Dr. Williams (center) with a few of the ASL students who attended his presentation.
April 17, 2017 -- The American Sign Language (ASL) classes hosted Deaf Advocate Dr. Charles Williams on April 6. He talked to the students in ASL and in spoken English. He lost his hearing when he was a child.
Dr. Charles Williams is 86 years old and is an ASL professor at Cleveland State University and Baldwin Wallace College. He is a founding member of the National Black Deaf Advocates and was a member of the Board of Trustees at Gallaudet University for 13 years.

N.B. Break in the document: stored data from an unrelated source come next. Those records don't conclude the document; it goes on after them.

(** A fraction in lowest terms is the fraction's lowest terms. *)
Lemma lowest_unique n d p q : (0 ≤ n → 0 < d → 0 ≤ p → 0 < q → Z.gcd n d = 1 → n * q = d * p → (n, d) = lowest p q)%Z.
Proof.
  intros Hn Hd Hp Hq Hg Heq. destruct (div_gcd_coprime p q Hp Hq) as (Hc & Hg0 & E1 & E2 & Hp0 & Hq0). unfold lowest.
  set (g := Z.gcd p q) in *. set (p' := (p / g)%Z) in *. set (q' := (q / g)%Z) in *.
  assert (n * q' = d * p')%Z as He by (apply (Z.mul_reg_r _ _ g); [lia|]; rewrite E1, E2 in Heq; lia).
  assert (d = q')%Z as ->.
  { apply Z.divide_antisym_nonneg; [lia|lia| |].
    - apply (Z.gauss _ n); [rewrite He; apply Z.divide_factor_l|by rewrite Z.gcd_comm].
    - apply (Z.gauss _ p'); [rewrite Z.mul_comm, <-He; apply Z.divide_factor_r|by rewrite Z.gcd_comm]. }
  f_equal. apply (Z.mul_reg_r _ _ q'); [lia|]. lia.
Qed.

Lemma coprime_mul_l n f d : (Z.gcd n d = 1 → Z.gcd f d = 1 → Z.gcd (n * f) d = 1)%Z.
Proof.
  intros H1 H2. apply Z.gcd_unique; [lia|apply Z.divide_1_l|apply Z.divide_1_l|]. intros x Hx Hd. rewrite <-H2. apply Z.gcd_greatest; [|done].
  apply (Z.gauss _ n); [done|]. apply Z.gcd_unique; [lia|apply Z.divide_1_l|apply Z.divide_1_l|]. intros y Hy Hn. rewrite <-H1.
  apply Z.gcd_greatest; [done|]. by apply (Z.divide_trans _ x).
Qed.

(** [gcd n d = 1] is kept when [d] loses factors. *)
Lemma coprime_div_r n d k c : (d = c * k → Z.gcd n d = 1 → Z.gcd n k = 1)%Z.
Proof.
  intros -> H. apply Z.gcd_unique; [lia|apply Z.divide_1_l|apply Z.divide_1_l|]. intros x Hn Hk. rewrite <-H. apply Z.gcd_greatest; [done|].
  by apply Z.divide_mul_r.
Qed.

(** [ratio] reduces the fraction to its lowest terms, and overflows exactly when these are not [u128]s. *)
Lemma ratio_spec a b o : decimal_ok a → decimal_ok b → (0 ≤ o ≤ MAX_DECIMAL_SCALE)%Z →
  ratio a b o =
    if decide (¬ both_admitted a b) then Err ScaleOutOfRange
    else if decide (unscaled b = 0%Z) then Err DivisionByZero
    else let '(p, q) := lowest (dividend a b o) (divisor a b) in
      if decide (u128_ok p ∧ u128_ok q) then Ok (p, q, opposite a b) else Err Overflow.
Proof.
  intros (Ua & [Sa _] & _) (Ub & [Sb _] & _) Ho. unfold ratio, both_admitted, MAX_DECIMAL_SCALE in *.
  destruct (admitted_cases a) as [[-> Aa]|[-> Aa]]; cbn [mbind result_bind]; unfold MAX_DECIMAL_SCALE in *; [|by rewrite decide_True by lia].
  destruct (admitted_cases b) as [[-> Ab]|[-> Ab]]; cbn [mbind result_bind]; unfold MAX_DECIMAL_SCALE in *; [|by rewrite decide_True by lia].
  rewrite (decide_False (P := ¬ _)) by lia. destruct (decide (unscaled b = 0%Z)) as [E0|E0]; [done|]. cbv zeta. fold (opposite a b).
  set (ma := Z.abs (unscaled a)) in *. set (mb := Z.abs (unscaled b)) in *.
  assert (0 ≤ ma ≤ 2 ^ 127 ∧ 0 < mb ≤ 2 ^ 127)%Z as [Hma Hmb] by (unfold ma, mb; int_lia).
  rewrite (gcd_spec ma mb) by int_lia. destruct (div_gcd_coprime ma mb) as (Hc & Hg & Ea & Eb & Hn0 & Hd0); [lia|lia|].
  set (g := Z.gcd ma mb) in *. set (n := (ma / g)%Z) in *. set (d := (mb / g)%Z) in *.
  assert (n ≤ 2 ^ 127 ∧ d ≤ 2 ^ 127)%Z as [Hn1 Hd1] by nia. set (e := (scale b + o - scale a)%Z) in *.
  assert (0 < 10 ^ Z.abs e)%Z as Hf by (apply Z.pow_pos_nonneg; lia). set (f := (10 ^ Z.abs e)%Z) in *.
  assert (∀ n' d', (0 ≤ n' → 0 < d' → Z.gcd n' d' = 1 → n' * d * 10 ^ scale a = d' * n * 10 ^ (scale b + o))%Z →
    (0 ≤ n')%Z → (0 < d')%Z → Z.gcd n' d' = 1%Z → lowest (dividend a b o) (divisor a b) = (n', d')) as Hlow.
  { intros n' d' He Hn Hd Hco. specialize (He Hn Hd Hco). symmetry. apply lowest_unique; [done|done| | |done|].
    - unfold dividend. fold ma. apply Z.mul_nonneg_nonneg; [lia|apply Z.pow_nonneg; lia].
    - unfold divisor. fold mb. apply Z.mul_pos_pos; [lia|apply Z.pow_pos_nonneg; lia].
    - unfold dividend, divisor. fold ma mb. rewrite Ea, Eb.
      transitivity (g * (n' * d * 10 ^ scale a))%Z; [ring|]. rewrite He. ring. }
  destruct (decide (0 ≤ e)%Z) as [He|He].
  - assert (u128_ok d) as Hdu by int_lia. rewrite (gcd_spec f d) by (done || lia). destruct (div_gcd_coprime f d) as (Hc2 & Hg2 & Ef & Ed & Hf2 & Hd2); [lia|lia|].
    set (c := Z.gcd f d) in *. set (f' := (f / c)%Z) in *. set (d' := (d / c)%Z) in *.
    rewrite (Hlow (n * f')%Z d'); [|intros _ _ _| nia|done|].
    + assert (u128_ok d') as Hd'u by (unfold u128_ok in *; nia). unfold checked. destruct (decide (u128_ok (n * f'))) as [Hk|Hk]; cbn.
      * by rewrite decide_True.
      * by rewrite decide_False by (by intros [??]).
    + assert (10 ^ (scale b + o) = 10 ^ scale a * f)%Z as -> by (unfold f; rewrite <-Z.pow_add_r by lia; f_equal; lia).
      rewrite Ed at 1. rewrite Ef. ring.
    + apply coprime_mul_l; [|done]. by apply (coprime_div_r n d d' c).
  - assert (u128_ok n) as Hnu by int_lia. rewrite (gcd_spec f n) by (done || lia).
    assert (0 < Z.gcd n f)%Z as Hg2. { pose proof (Z.gcd_nonneg n f). assert (Z.gcd n f ≠ 0)%Z; [|lia]. intros E%Z.gcd_eq_0_r. lia. }
    rewrite (Z.gcd_comm f n) in *. destruct (div_gcd_coprime n f) as (Hc2 & _ & En & Ef & Hn2 & Hf2); [lia|lia|].
    set (c := Z.gcd n f) in *. set (f' := (f / c)%Z) in *. set (n' := (n / c)%Z) in *.
    rewrite (Hlow n' (d * f')%Z); [|intros _ _ _| done|nia|].
    + assert (u128_ok n') as Hn'u by (unfold u128_ok in *; nia). unfold checked. destruct (decide (u128_ok (d * f'))) as [Hk|Hk]; cbn.
      * by rewrite decide_True.
      * by rewrite decide_False by (by intros [??]).
    + assert (10 ^ scale a = 10 ^ (scale b + o) * f)%Z as -> by (unfold f; rewrite <-Z.pow_add_r by lia; f_equal; lia).
      rewrite En at 1. rewrite Ef. ring.
    + rewrite Z.gcd_comm. apply coprime_mul_l; [|by rewrite Z.gcd_comm]. rewrite Z.gcd_comm in Hc. apply (coprime_div_r d n n' c); [done|done].
Qed.
(* ===== verification/Values.v ===== *)
(** Quantities, money, and the order of floats (src/crates/brix-canon/src/quantity.rs,
    src/crates/brix-canon/src/float.rs, src/crates/brix-canon/src/strict_ieee.rs).

    An [f64] or [f32] is its bit pattern, an unsigned integer of its width. The arithmetic of
    strict_ieee.rs is the hardware's and is left out: what is modelled of [FiniteF64] is its
    construction, its sign change, its order and its encoding. *)
From S2P Require Import Prelude IntCodec Canon CanonLaws Encoding Decimal DecimalMath.

(** * Quantities and money *)

Record Quantity : Type := mkQuantity { measure : bytes; value : Decimal }.
Record Money : Type := mkMoney { currency : bytes; minor_units : Z }.

#[export] Instance Canonical_Quantity `{UnicodeNfc} : Canonical Quantity := λ q w,
  w |> write_ident (measure q) |> canon_write (value q).
#[export] Instance Canonical_Money `{UnicodeNfc} : Canonical Money := λ m w,
  w |> write_ident (currency m) |> write_int128 (minor_units m).

(** * Floats *)

Definition CANON_NAN_F64 : Z := 0x7ff8000000000000.
Definition CANON_NAN_F32 : Z := 0x7fc00000.

(** [f64::is_nan], [f64::is_finite] on bits: the exponent is all ones for a NaN or an infinity. *)
Definition f64_exponent (x : Z) : Z := Z.land (Z.shiftr x 52) 0x7ff.
Definition f64_mantissa (x : Z) : Z := Z.land x 0xfffffffffffff.
Definition f64_is_nan (x : Z) : bool := bool_decide (f64_exponent x = 0x7ff ∧ f64_mantissa x ≠ 0)%Z.
Definition f64_is_finite (x : Z) : bool := bool_decide (f64_exponent x ≠ 0x7ff)%Z.
Definition f32_exponent (x : Z) : Z := Z.land (Z.shiftr x 23) 0xff.
Definition f32_mantissa (x : Z) : Z := Z.land x 0x7fffff.
Definition f32_is_nan (x : Z) : bool := bool_decide (f32_exponent x = 0xff ∧ f32_mantissa x ≠ 0)%Z.

Definition total_order_key_f64 (x : Z) : bytes :=
  let bits := if f64_is_nan x then CANON_NAN_F64 else x in
  let ordered := if decide (Z.shiftr bits 63 = 1%Z) then Z.lxor bits (Z.ones 64) else Z.lxor bits (Z.shiftl 1 63) in
  to_be_bytes 8 ordered.

Definition total_order_key_f32 (x : Z) : bytes :=
  let bits := if f32_is_nan x then CANON_NAN_F32 else x in
  let ordered := if decide (Z.shiftr bits 31 = 1%Z) then Z.lxor bits (Z.ones 32) else Z.lxor bits (Z.shiftl 1 31) in
  to_be_bytes 4 ordered.

(** ** Finite decision values *)

Record FiniteF64 : Type := mkFiniteF64 { finite_bits : Z }.

(** [value == 0.0] holds of both zeros. *)
Definition f64_is_zero (x : Z) : bool := bool_decide (Z.land x 0x7fffffffffffffff = 0)%Z.
(** [-x]. *)
Definition f64_neg (x : Z) : Z := Z.lxor x (Z.shiftl 1 63).

Definition finite_new (value : Z) : result NumericError FiniteF64 :=
  if negb (f64_is_finite value) then Err NonFinite
  else Ok (mkFiniteF64 (if f64_is_zero value then 0%Z else value)).
Definition from_bits (bits : Z) : result NumericError FiniteF64 := finite_new bits.
Definition checked_neg (x : FiniteF64) : result NumericError FiniteF64 := finite_new (f64_neg (finite_bits x)).
(** The envelope shape [decode_material_v1] accepts. *)
Definition envelope (d : DecodedMaterialV1) : bytes :=
  frame (bytes_of_string CERTIFICATE_MARKER) ++ encode_uint CERTIFICATE_FORMAT_V1 ++
  frame (bytes_of_string KERNEL_PROFILE_V1) ++
  frame (as_bytes (digest (dec_verifier d))) ++ frame (as_bytes (digest (dec_context d))) ++
  frame (proposition_bytes d) ++ frame (term_payload d).

Lemma frame_part b pre post : are_bytes (pre ++ frame b ++ post) → len_ok (pre ++ frame b ++ post) →
  are_bytes b ∧ len_ok b.
Proof.
  unfold frame, len_ok. rewrite !Forall_app, !length_app. intros (_ & (_ & Hb) & _) Hl.
  split; [done|lia].
Qed.
Definition ROUTES : list Route := [
  mkRoute ProofKernel Proven KKernelCertificate CNone Settled;
  mkRoute ProofKernel Refuted KKernelRefutation CNone Settled;
  mkRoute SettlementKernel Derived KSettlement (CDecomposition Recorded) Settled;
  mkRoute AuditChecker Audited KSettlement (CDecomposition ReplayVerified) Settled;
  mkRoute AuditChecker Audited KTree (CTree StructureVerified) Settled;
  mkRoute ExternalDriver Measured KMeasurement CNone Settled;
  mkRoute ExternalDriver Measured KExternalResult CNone Settled;
  mkRoute AnyResolver Unknown KKernelCertificate CNone Settled;
  mkRoute AnyResolver Unknown KKernelRefutation CNone Settled;
  mkRoute AnyResolver Unknown KSettlement CNone Settled;
  mkRoute AnyResolver Unknown KGround CNone Settled;
  mkRoute AnyResolver Unknown KMeasurement CNone Settled;
  mkRoute AnyResolver Unknown KExternalResult CNone Settled;
  mkRoute AnyResolver Unknown KSuggestion CNone Settled;
  mkRoute AnyResolver Unknown KTree CNone Settled ].

Inductive PublicationError : Type :=
  | WrongAuthority (outcome : Outcome) (claimed sole : Authority)
  | UnsupportedEvidence (authority : Authority) (outcome : Outcome) (support : SupportKind)
  | DecompositionVerificationMismatch (outcome : Outcome) (expected found : DecompVerification)
  | TreeVerificationMismatch (outcome : Outcome) (expected found : TreeVerification)
  | EvidenceBindingMismatch (expected found : EvidenceId)
  | NotAudited (found : Outcome).

Definition route_for (authority : Authority) (outcome : Outcome) (support : SupportKind) :
    option Route :=
  find (λ r, bool_decide (r_authority r = authority) && bool_decide (r_outcome r = outcome)
             && bool_decide (r_support r = support)) ROUTES.

Definition check_route (a : Authority) (outcome : Outcome) (support : Support) :
    result PublicationError Route :=
  let sole := authority outcome in
  if decide (a ≠ sole) then Err (WrongAuthority outcome a sole) else
  route ← ok_or (route_for a outcome (support_kind support))
            (UnsupportedEvidence a outcome (support_kind support));
  match r_condition route, support with
  | CNone, _ => Ok route
  | CDecomposition expected, SSettlement decomposition =>
    if decide (verification decomposition = expected) then Ok route
    else Err (DecompositionVerificationMismatch outcome expected (verification decomposition))
  | CTree expected, STree derivation =>
    if decide (tverification derivation = expected) then Ok route
    else Err (TreeVerificationMismatch outcome expected (tverification derivation))
  | (CDecomposition _ | CTree _), other => Err (UnsupportedEvidence a outcome (support_kind other))
  end.

Definition publish `{Blake3} (a : Authority) (ctx : ContextId) (prop : PropositionId)
    (outcome : Outcome) (support : Support) : result PublicationError Judgement :=
  _ ← check_route a outcome support;
  Ok (mkJudgement ctx prop outcome (support_evidence_id support)).

Record AuditedSource : Type := mkAuditedSource { source_judgement : Judgement }.

Definition audited_source_verify `{Blake3} (j : Judgement) (support : Support) :
    result PublicationError AuditedSource :=
  if decide (j_outcome j ≠ Audited) then Err (NotAudited (j_outcome j)) else
  _ ← check_route AuditChecker Audited support;
  let found := support_evidence_id support in
  if decide (found ≠ evidence j) then Err (EvidenceBindingMismatch (evidence j) found)
  else Ok (mkAuditedSource j).

(** * Encodings *)

#[export] Instance CanonAppends_Outcome : CanonAppends Outcome.
Proof. intros []; by intros w. Qed.

Lemma ordinal_ok o : u64_ok (ordinal o).
Proof. destruct o; unfold ordinal; int_lia. Qed.

Lemma outcome_bytes o : canon_bytes o = encode_uint (ordinal o).
Proof. done. Qed.

#[export] Instance prefix_free_outcome : PrefixFree (λ _, True) (canon_bytes (A := Outcome)).
Proof.
  intros o1 o2 r1 r2 _ _ Heq. rewrite !outcome_bytes in Heq.
  apply prefix_free_uint64 in Heq as [Ho ->]; [|apply ordinal_ok..]. by destruct o1, o2.
Qed.

Lemma judgement_bytes j :
  canon_bytes j = canon_bytes (context j) ++ canon_bytes (proposition j) ++
    canon_bytes (j_outcome j) ++ canon_bytes (evidence j).
Proof.
  unfold canon_bytes at 1, canon_write at 1, Canonical_Judgement.
  by rewrite !canon_appends, app_nil_l, <-!app_assoc.
Qed.

Definition judgement_ok (j : Judgement) : Prop :=
  id_ok (context j) ∧ id_ok (proposition j) ∧ id_ok (evidence j).

Lemma judgement_bytes_inj j1 j2 :
  judgement_ok j1 → judgement_ok j2 → canon_bytes j1 = canon_bytes j2 → j1 = j2.
Proof.
  destruct j1, j2. intros (? & ? & ?) (? & ? & ?) Heq. rewrite !judgement_bytes in Heq.
  cbn [context proposition j_outcome evidence] in *.
  apply prefix_free_id in Heq as [-> Heq]; [|done..]. apply prefix_free_id in Heq as [-> Heq]; [|done..].
  apply prefix_free_outcome in Heq as [-> Heq]; [|done..].
  by apply (prefix_free_inj id_ok canon_bytes) in Heq as ->.
Qed.

Lemma realizes_bytes r :
  canon_bytes r = canon_bytes (witness r) ++ canon_bytes (src r) ++ canon_bytes (dst r).
Proof.
  unfold canon_bytes at 1, canon_write at 1, Canonical_Realizes.
  by rewrite !canon_appends, app_nil_l, <-!app_assoc.
Qed.

Definition realizes_ok (r : RealizesProp) : Prop := id_ok (witness r) ∧ id_ok (src r) ∧ id_ok (dst r).

Lemma realizes_bytes_inj r1 r2 :
  realizes_ok r1 → realizes_ok r2 → canon_bytes r1 = canon_bytes r2 → r1 = r2.
Proof.
  destruct r1, r2. intros (? & ? & ?) (? & ? & ?) Heq. rewrite !realizes_bytes in Heq.
  cbn [witness src dst] in *.
  apply prefix_free_id in Heq as [-> Heq]; [|done..]. apply prefix_free_id in Heq as [-> Heq]; [|done..].
  by apply (prefix_free_inj id_ok canon_bytes) in Heq as ->.
Qed.

Lemma frame_digest_inj d1 d2 r1 r2 :
  digest_ok d1 → digest_ok d2 →
  frame (as_bytes d1) ++ r1 = frame (as_bytes d2) ++ r2 → d1 = d2 ∧ r1 = r2.
Proof.
  intros H1 H2 Heq. apply (id_frame_inj (mkId (k := KConfig) d1) (mkId d2)) in Heq as [Hd ->]; [|done..].
  by injection Hd.
Qed.

(** The writers of digests and identities, as appended frames. *)
Lemma extend_bytes (c : ContextId) a :
  extend_payload c a =
  frame (bytes_of_string CONTEXT_EXTEND_TAG) ++ frame (as_bytes (digest c)) ++ frame a.
Proof. unfold extend_payload, write_tag. by rewrite !write_bytes_app, app_nil_l, <-app_assoc. Qed.

Lemma tag_len_ok (t : string) : String.length t < 1000 → len_ok (bytes_of_string t).
Proof.
  intros Heq. unfold len_ok, bytes_of_string. rewrite length_fmap.
  assert (∀ s, length (String.list_ascii_of_string s) = String.length s) as ->
    by (intros s; induction s; simpl; congruence). int_lia.
Qed.

Definition quiescent_ok (q : Quiescent) : Prop :=
  id_ok (q_world q) ∧ id_ok (q_policy q) ∧ digest_ok (q_regimes q) ∧ digest_ok (q_adm q).

Lemma quiescent_bytes q :
  canon_bytes q = canon_bytes (q_world q) ++ canon_bytes (q_policy q) ++
    frame (as_bytes (q_regimes q)) ++ frame (as_bytes (q_adm q)).
Proof.
  unfold canon_bytes at 1, canon_write at 1, Canonical_Quiescent.
  by rewrite !write_bytes_app, !canon_appends, app_nil_l, <-!app_assoc.
Qed.

Lemma quiescent_bytes_inj q1 q2 :
  quiescent_ok q1 → quiescent_ok q2 → canon_bytes q1 = canon_bytes q2 → q1 = q2.
Proof.
  destruct q1, q2. intros (? & ? & ? & ?) (? & ? & ? & ?) Heq. rewrite !quiescent_bytes in Heq.
  cbn [q_world q_policy q_regimes q_adm] in *.
  apply prefix_free_id in Heq as [-> Heq]; [|done..]. apply prefix_free_id in Heq as [-> Heq]; [|done..].
  apply frame_digest_inj in Heq as [-> Heq]; [|done..].
  rewrite <-(app_nil_r (frame (as_bytes q_adm0))), <-(app_nil_r (frame (as_bytes q_adm1))) in Heq.
  by apply frame_digest_inj in Heq as [-> _].
Qed.

Definition evidence_ok (e : Evidence) : Prop :=
  match e with
  | KernelCertificateE v c | KernelRefutationE v c => id_ok v ∧ id_ok c
  | GroundAssertion b | SettlementReplay b | MeasurementE b | SuggestionE b
  | CertifiedExternalResult b | TreeDerivationE b => digest_ok b
  end.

He was the plaintiff in several high profile court cases that ended with verdicts requiring organizations to provide an ASL interpreter for deaf people. These verdicts and the provision of adequate ASL translation made it possible for deaf people to serve on a jury, receive adequate health care at medical appointments and participate in the democratic process by viewing the ASL interpreter on the televised Democratic and Republican National Conventions.
In his presentation to the students, he talked about the barriers that he faced and how he dealt with the challenges.
Students asked him questions, many using ASL to communicate with Dr. Williams.
“We are so lucky to have a Deaf Advocate like Dr. Williams in our community,” said ASL teacher Lori Harris. “His experience and willingness to share his knowledge is a real gift for our students.”